“… I must say that today in Canada to find pure cannabidiol is very, very, very difficult. Even if you go in the legal shop you find the lowest kind of cannabidiol with the THC,” says Dr. Gabriella Gobbi, a psychiatrist at McGill University’s Faculty of Medicine and a frontline CBD researcher. Indeed, a 2017 JAMA study found that of 84 online CBD oil products examined, only 26 were accurately labeled for CBD and THC content, with CBD often being overlabeled (it has less CBD than advertised on the package) and THC underlabeled. Oh, and watch out for pesticides and heavy metals that may have found their way into the cannabis plant that your CBD comes from.
So what can you do? Take a look at the Mayo Clinic’s Checklist for Finding a High-Quality Cannabidiol and Hemp Oil Product (Table 3 in their report), found in their superb literature review of CBD science, published just last week.
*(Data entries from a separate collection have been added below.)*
(* ===== verification/TcpAnalyseService.v ===== *)
(** The service tracer: its BPF programs,
    src/ebpf_for_service/tcp_analyse_service.bpf.c, and its user side,
    src/ebpf_for_service/tcp_analyse_service.c.

    The service's [struct event] has no connect time; the field of the shared
    record is 0 and never printed. *)
From S2P Require Import Prelude.
From S2P Require Import CLib.
From S2P Require Import RingBufMgr.
From S2P Require Import TcpEvent.
From S2P Require Import TcpAnalyseBpf.
From S2P Require Import TcpAnalyse.

(** ** The BPF programs *)

Record service := { sv_events : list event; tcp_recvmsg_events : list event }.

Section Programs.
Context (rodata : list byte -> list byte) (targ_min_us : Z).

Definition lit_event (h : hook) (f d : list byte) : event :=
  fill_event rodata h (memcpy_lit rodata TASK_FUNC_LEN f) (memcpy_lit rodata TCP_DESCRIPTION_LEN d) 0.

Definition handle_tcp_v4_do_rcv (h : hook) (st : service) : service :=
  if too_early targ_min_us h then st else
  {| sv_events := sv_events st ++ [lit_event h (str "tcp_v4_do_rcv") (str "rcv ack")];
     tcp_recvmsg_events := tcp_recvmsg_events st |}.

(** [h_sock] is what is read at the first argument taken as a [struct sock]. *)
Definition handle_tcp_v4_rcv (h : hook) (st : service) : service :=
  if too_early targ_min_us h then st else
  {| sv_events := sv_events st ++ [lit_event h (str "tcp_v4_rcv") (str "server receive SYN packet")];
     tcp_recvmsg_events := tcp_recvmsg_events st |}.

Definition handle_tcp_recvmsg (h : hook) (st : service) : service :=
  if too_early targ_min_us h then st else
  {| sv_events := sv_events st;
     tcp_recvmsg_events := tcp_recvmsg_events st ++ [lit_event h (str "tcp_recvmsg") (str "server receive message")] |}.

Definition service_tcp_rcv_state_process (h : hook) (st : service) : service :=
  if too_early targ_min_us h then st else
  {| sv_events := sv_events st ++ [lit_event h (str "tcp_rcv_state_process") (str "server state change")];
     tcp_recvmsg_events := tcp_recvmsg_events st |}.

(** The attached programs, by the function they trace. *)
Inductive service_call :=
| fentry_service_rcv_state_process (h : hook)
| fentry_tcp_v4_do_rcv (h : hook)
| fentry_tcp_recvmsg (h : hook)
| fentry_tcp_v4_rcv (h : hook).

Definition run_service (c : service_call) (st : service) : service :=
  match c with
  | fentry_service_rcv_state_process h => service_tcp_rcv_state_process h st
  | fentry_tcp_v4_do_rcv h => handle_tcp_v4_do_rcv h st
  | fentry_tcp_recvmsg h => handle_tcp_recvmsg h st
  | fentry_tcp_v4_rcv h => handle_tcp_v4_rcv h st
  end.

End Programs.

(** ** The printers *)

Section Print.
Context (ntop6 : list byte -> list byte).

Definition handle_tcp_recvmsg_event (e : env) (js jd : list byte) (ev : event) : option (list byte) :=
  if other_pid e ev then Some [] else
  let s := take 4 (saddr ev) ++ js in
  let d := take 4 (daddr ev) ++ jd in
  row e ev (inet_ntop ntop6 (af ev) s) (inet_ntop ntop6 (af ev) d) [].

(** The unions are set by family; [js] and [jd] are the 16 bytes they hold
    before. *)
Definition service_handle_event (e : env) (js jd : list byte) (ev : event) : option (list byte) :=
  if other_pid e ev then Some [] else
  let '(s, d) :=
    if af ev =? AF_INET then (take 4 (saddr ev) ++ drop 4 js, take 4 (daddr ev) ++ drop 4 jd)
    else if af ev =? AF_INET6 then (saddr ev, daddr ev)
    else (js, jd) in
  row e ev (inet_ntop ntop6 (af ev) s) (inet_ntop ntop6 (af ev) d) [].

End Print.

(** ** main

    The braces of the source put the test of "tcp_rcv_state_process" inside the
    branch for a kernel without "tcp_v4_do_rcv". *)

Definition service_select (k : kernel) (w : world) : option (autoload * world) :=
  '(v, w) ← select k (str "tcp_v4_rcv") w;
  '(d, w) ← fentry_can_attach k (str "tcp_v4_do_rcv") None w;
  '(r, w) ← (if d : bool then Some ((str "tcp_rcv_state_process", true), w)
             else select k (str "tcp_rcv_state_process") w);
  '(m, w) ← select k (str "tcp_recvmsg") w;
  Some ([v; (str "tcp_v4_do_rcv", d); r; m], w).

Definition service_main (strtod_us : list byte -> Z * Z) (sc : script) (opts : list (Z * list byte)) (w : world) :
    option (option Z) :=
  match argp_parse strtod_us opts env_zero 0 with
  | Unknown => Some (Some 7)
  | Help => Some (Some 0)
  | UsageExit => Some (Some 64)
  | Accept e _ =>
    if negb (sc_open_ok sc) then Some (Some 1) else
    '(progs, _) ← service_select (sc_kernel sc) w;
    Some (run_tracer sc progs)
  end.

(** ** Properties *)

Definition service_hook (c : service_call) : hook :=
  match c with
  | fentry_service_rcv_state_process h | fentry_tcp_v4_do_rcv h | fentry_tcp_recvmsg h | fentry_tcp_v4_rcv h => h
  end.

(** The texts of a program's events: function and description. *)
Definition service_texts (c : service_call) : list byte * list byte :=
  match c with
  | fentry_service_rcv_state_process _ => (str "tcp_rcv_state_process", str "server state change")
  | fentry_tcp_v4_do_rcv _ => (str "tcp_v4_do_rcv", str "rcv ack")
  | fentry_tcp_recvmsg _ => (str "tcp_recvmsg", str "server receive message")
  | fentry_tcp_v4_rcv _ => (str "tcp_v4_rcv", str "server receive SYN packet")
  end.

(** The rows printed for what a state holds, first those of [events]. *)
Definition service_rows (ntop6 : list byte -> list byte) (e : env) (js jd : list byte) (st : service) :
    list (option (list byte)) :=
  map (service_handle_event ntop6 e js jd) (sv_events st) ++
  map (handle_tcp_recvmsg_event ntop6 e js jd) (tcp_recvmsg_events st).

(** A literal that fits its field. *)
Definition short (n : nat) (s : list byte) : bool := bool_decide (NUL ∉ s) && (length s <? n)%nat.

Lemma short_spec n s : short n s = true -> NUL ∉ s /\ (length s < n)%nat.
Proof. unfold short. rewrite andb_true_iff, bool_decide_eq_true, Nat.ltb_lt. done. Qed.

Lemma service_print_v4 rodata ntop6 e js jd h f d :
  skc_family (h_sock h) = AF_INET ->
  0 <= skc_rcv_saddr (h_sock h) < 2 ^ 32 -> 0 <= skc_daddr (h_sock h) < 2 ^ 32 ->
  short TASK_FUNC_LEN f = true -> short TCP_DESCRIPTION_LEN d = true ->
  let ev := lit_event rodata h f d in
  let line := Some (if other_pid e ev then [] else
    row_text e ev (Some (inet_ntop4 (skc_rcv_saddr (h_sock h)))) (Some (inet_ntop4 (skc_daddr (h_sock h))))
      f (get_tcp_state (skc_state (h_sock h))) d []) in
  service_handle_event ntop6 e js jd ev = line /\ handle_tcp_recvmsg_event ntop6 e js jd ev = line.
Proof.
  intros Hf Hs Hd Lf Ld ev line. apply short_spec in Lf as [Nf Lf]. apply short_spec in Ld as [Nd Ld].
  unfold service_handle_event, handle_tcp_recvmsg_event, line.
  destruct (other_pid e ev); [done |].
  assert (af ev = AF_INET) as Ha by exact Hf. rewrite Ha. cbn [Z.eqb AF_INET Pos.eqb].
  split; rewrite <- Ha; by apply row_of_hook.
Qed.

(** Each program of the service tracer reports each call once.  When the
    time filter lets it pass, a call for an IPv4 socket adds one event to the
    buffer of its program, and the row printed for it has the process, the
    addresses, the port, the time, the state's name and that program's texts,
    whatever the read-only data and the stack hold; the events already there
    stay. *)
Theorem service_reports_call rodata m ntop6 e js jd c st :
  too_early m (service_hook c) = false ->
  skc_family (h_sock (service_hook c)) = AF_INET ->
  0 <= skc_rcv_saddr (h_sock (service_hook c)) < 2 ^ 32 -> 0 <= skc_daddr (h_sock (service_hook c)) < 2 ^ 32 ->
  let h := service_hook c in
  let '(f, d) := service_texts c in
  let ev := lit_event rodata h f d in
  Permutation (service_rows ntop6 e js jd (run_service rodata m c st))
    (service_rows ntop6 e js jd st ++
     [Some (if other_pid e ev then [] else
        row_text e ev (Some (inet_ntop4 (skc_rcv_saddr (h_sock h)))) (Some (inet_ntop4 (skc_daddr (h_sock h))))
          f (get_tcp_state (skc_state (h_sock h))) d [])]).
Proof.
  intros Ht Hf Hs Hd h.
  assert (forall x A B, Permutation ((A ++ [x]) ++ B) ((A ++ B) ++ [x] : list (option (list byte)))) as Hmid.
  { intros x A B. rewrite <- !app_assoc. apply Permutation_app_head, Permutation_app_comm. }
  destruct c as [h' | h' | h' | h']; cbn [service_texts run_service service_hook] in *;
    unfold service_tcp_rcv_state_process, handle_tcp_v4_do_rcv, handle_tcp_recvmsg, handle_tcp_v4_rcv;
    rewrite Ht; unfold service_rows; cbn [sv_events tcp_recvmsg_events]; rewrite map_app; cbn [map];
    lazymatch goal with
    | |- context [handle_tcp_recvmsg_event ntop6 e js jd (lit_event rodata ?x ?f ?d)] =>
      by rewrite app_assoc, (proj2 (service_print_v4 rodata ntop6 e js jd x f d Hf Hs Hd eq_refl eq_refl))
    | |- context [service_handle_event ntop6 e js jd (lit_event rodata ?x ?f ?d)] =>
      rewrite (proj1 (service_print_v4 rodata ntop6 e js jd x f d Hf Hs Hd eq_refl eq_refl)); apply Hmid
    end.
Qed.

Lemma service_select_spec k w : kernel_ok k w ->
  service_select k w =
    Some ([(str "tcp_v4_rcv", traceable k (str "tcp_v4_rcv")); (str "tcp_v4_do_rcv", traceable k (str "tcp_v4_do_rcv"));
           (str "tcp_rcv_state_process",
            traceable k (str "tcp_v4_do_rcv") || traceable k (str "tcp_rcv_state_process"));
           (str "tcp_recvmsg", traceable k (str "tcp_recvmsg"))], w).
Proof.
  intros Hk. unfold service_select, select.
  rewrite (can_attach_spec k (str "tcp_v4_rcv") w Hk). cbn [mbind option_bind].
  rewrite (can_attach_spec k (str "tcp_v4_do_rcv") w Hk). cbn [mbind option_bind].
  destruct (traceable k (str "tcp_v4_do_rcv")); cbn [mbind option_bind orb];
    rewrite ?(can_attach_spec k (str "tcp_rcv_state_process") w Hk); cbn [mbind option_bind];
    rewrite (can_attach_spec k (str "tcp_recvmsg") w Hk); done.
Qed.

(** A misplaced brace.  On a kernel that can trace "tcp_v4_do_rcv" but not
    "tcp_rcv_state_process", the service tracer does not switch the program for
    the latter off, as it would if the two tests were independent; loading an
    object with a program that cannot be attached fails, and the tracer exits
    with status 1 instead of running with the other programs. *)
Theorem service_rcv_state_not_switched_off strtod_us sc opts w e n :
  argp_parse strtod_us opts env_zero 0 = Accept e n -> sc_open_ok sc = true -> kernel_ok (sc_kernel sc) w ->
  (forall progs f, (f, true) ∈ progs -> traceable (sc_kernel sc) f = false -> sc_load sc progs <> 0) ->
  traceable (sc_kernel sc) (str "tcp_v4_do_rcv") = true ->
  traceable (sc_kernel sc) (str "tcp_rcv_state_process") = false ->
  service_main strtod_us sc opts w = Some (Some 1).
Proof.
  intros Hp Ho Hk Hload Hd Hr. unfold service_main. rewrite Hp, Ho, (service_select_spec _ _ Hk).
  cbn [negb mbind option_bind]. rewrite Hd, Hr. cbn [orb]. unfold run_tracer.
  rewrite (proj2 (Z.eqb_neq _ _)); [done |].
  eapply Hload; [| exact Hr]. apply list_elem_of_In. right. right. by left.
Qed.

(** ** Concrete instances *)

Lemma service_reports_call_witness :
  service_rows (fun _ => []) env_zero [] [] (run_service (fun _ => [xff]) 0 (fentry_tcp_v4_do_rcv (sample_hook 7 1999))
      {| sv_events := []; tcp_recvmsg_events := [] |}) =
  [Some (str "42     client       4  127.0.0.1        127.0.0.1        9999  1 tcp_v4_do_rcv TCP_SYN_SENT rcv ack" ++ [x0a])].
Proof.
  pose proof (service_reports_call (fun _ => [xff]) 0 (fun _ => []) env_zero [] []
    (fentry_tcp_v4_do_rcv (sample_hook 7 1999)) {| sv_events := []; tcp_recvmsg_events := [] |}) as H.
  apply Permutation_singleton_r. etransitivity; [apply H; vm_compute; done |]. vm_compute. reflexivity.
Defined.

Definition partial_kernel : kernel :=
  {| k_vmlinux_ok := true; k_module_ok := fun _ => false;
     k_find _ n := if decide (n = str "tcp_rcv_state_process") then -2 else 17;
     k_prog_load _ := 8; k_raw_open _ := 9 |}.

Definition partial_script : script :=
  {| sc_open_ok := true; sc_kernel := partial_kernel;
     sc_load progs := if forallb (fun '(f, b) => negb b || traceable partial_kernel f) progs then 0 else -22;
     sc_attach _ := 0; sc_pb_ok := true; sc_second_pb_ok := true; sc_signal_ok := true; sc_exiting := false;
     sc_rounds := [] |}.

Lemma service_rcv_state_not_switched_off_witness :
  service_main (fun _ => (0, 0)) partial_script [] sample_world = Some (Some 1).
Proof.
  apply (service_rcv_state_not_switched_off (fun _ => (0, 0)) partial_script [] sample_world env_zero 0);
    [done | done | | | vm_compute; done | vm_compute; done].
  - intros id. split; [| split]; [intros _; vm_compute; set_solver | intros _; vm_compute; set_solver | done].
  - intros progs f Hin Hf. cbn [sc_load partial_script sc_kernel] in *.
    destruct (forallb _ progs) eqn:E; [| done]. rewrite forallb_forall in E.
    apply list_elem_of_In in Hin. specialize (E _ Hin). simpl in E. by rewrite Hf in E.
Defined.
Here’s what they say you should look for:
|1. Does it meet the following quality standards? |
(a) Current Good Manufacturing Practices (CGMP) certification from the US FDA
(b) European Union (EU), Australian (AUS), or Canadian (CFIA) organic certification, or
(c) National Science Foundation (NSF) International certification
|2. Does the company have an independent adverse event reporting program?|
|3. Is the product certified organic or ecofarmed?|
|4. Have their products been laboratory tested by batch to confirm tetrahydrocannabinol levels <0.3% and no pesticides or heavy metals?|
In addition, the Clinic says you should ensure that (1) the product has been extracted by carbon dioxide with no solvents, and (2) the product is not merely hemp seed oil, which although containing nutritious omega-3 fatty acids, does not contain any of the plant-derived cannabinoids, notably CBD.